Finally it was the turn of the lightning talks. 10 speakers, 10 subjects, 5 minutes per speaker, no exceptions. I'm not going to cover much of the ground here because it was, of course, a lot of info in a small amount of time. It's worth picking up the video when it's available and watching it. The quality's a bit hit and miss, but you can always skip the 5 minutes of the person you don't like.

Highlights were Dan North on 'Getting Lean' – what it means and how automation helps you get there, Steve Freman and Nat Price giving us a glimpse of jMock, particularly of jMock 2 (looking tasty). James Lyndsay reminding us that "automation good" does not equal "manual bad" and Jordan Dea-Mattson reminding us that our QA processes need to have "defence in depth", or "overlapping fields of fire".

All in all, an excellent 2 days!

Google Automated Testing Conference (London) - Day 2 (part 1)

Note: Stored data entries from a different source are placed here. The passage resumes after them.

(** The calls garbage collection uses.  [Delete] may fail for reasons of the
    backend; [ListBlobs] is the snapshot the walk visits;
    [PruneAbandonedUploads], of a store that implements it, takes the maximal
    age in seconds and the dry-run flag. *)
Class BlobStore (B : Type) := {
  Get : B -> Digest -> result BlobError (string * BlobInfo);
  Delete : B -> Digest -> result BlobError B;
  ListBlobs : B -> list (Digest * BlobInfo);
  PruneAbandonedUploads : option (B -> Z -> bool -> nat * Z * option BlobError * B);
}.

(** A digest in normal form. *)
Definition normal (d : Digest) : Prop := ParseDigest (DigestString d) = Ok d.

(** What the contract promises of a store in an admissible state: the walk
    visits exactly the stored blobs, under their parsed digests, each once; a
    delete removes that blob and nothing else. *)
Class BlobStoreLaws (B : Type) `{BlobStore B} := {
  admissible : B -> Prop;
  List_parsed b d info : admissible b -> (d, info) ∈ ListBlobs b ->
    ParseDigest (DigestString d) = Ok d;
  List_Get b d info : admissible b -> (d, info) ∈ ListBlobs b ->
    exists data, Get b d = Ok (data, info);
  Get_List b d data info : admissible b -> ParseDigest (DigestString d) = Ok d ->
    Get b d = Ok (data, info) -> (d, info) ∈ ListBlobs b;
  List_NoDup b : admissible b -> NoDup (ListBlobs b).*1;
  Delete_admissible b d b' : admissible b -> normal d -> Delete b d = Ok b' -> admissible b';
  Delete_gone b d b' : admissible b -> normal d -> Delete b d = Ok b' -> is_ok (Get b' d) = false;
  Delete_other b d b' d' : admissible b -> normal d -> normal d' -> Delete b d = Ok b' ->
    d' <> d -> Get b' d' = Get b d';
  Prune_admissible prune b age dry : PruneAbandonedUploads = Some prune -> admissible b ->
    admissible (prune b age dry).2;
  Prune_Get prune b age dry d : PruneAbandonedUploads = Some prune -> admissible b -> normal d ->
    Get (prune b age dry).2 d = Get b d;
  Prune_dry prune b age : PruneAbandonedUploads = Some prune -> (prune b age true).2 = b;
}.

So, day 2 has been and gone, and it seemed slightly quieter than day 1.
It seems like the free bar took its toll. Despite the slight drop in numbers, the conversations seem a little more free flowing. Damn it! Lesson to earn from this conference: 'No matter how bad you feel, go to the free bar'.

Anyway, this time round I'm going to tackle the blog entry in two chunks... Thursday's entry was just too damn big!

Objects - They just work: (Google video)

I may be biased here, but I was really disappointed with this one. It looked like it might be a talk on the decomposition of objects into the simplest form so that they just work.

It wasn't.

The title was a reference to the NeXTSTEP presentation given by Steve Jobs way back in 92 when he said the same. The point being that they didn't just work. There was a lot of pain and hardship to get them to work, and that's a recurring theme in software development.

So the talk was given by Bob Binder, CEO and founder of mVerify. He discussed a few of the difficulties and resulting concepts behind their mobile testing framework.

We've already had a discussion on the difficulties involved (permutations), so that didn't tell us anything we didn't already know.

He moved on to mention TTCN (Testing and Test Control Notation) an international standard for generic test definition. It's probably worth a look.

He also mentioned the fact that their framework added pre and post conditions to their tests - require and ensure. I may be a die hard stick in the mud here, but the simplicity of 'setup – prod – check – throw away' seems like a pretty flawless workflow for testing to me. Though I admit, I could well be missing something: If anyone can enlighten me on their use I'd be reasonably grateful. Though thinking about it, I wasn't interested enough to ask for an example then, so maybe you shouldn't bother ;)

One good thing to come out was the link to that NeXTSTEP demo.

I really want to say more and get some enthusiasm going, but sorry Bob, I just can't.

Main message: Try as they might, CEOs can't do anything without pimping their product and glossing over the details.

Goranka Bjedov - Using Open Source tools for performance testing: (Google video)

After the disappointment of the first talk, this one was definitely a welcome breath of fresh air.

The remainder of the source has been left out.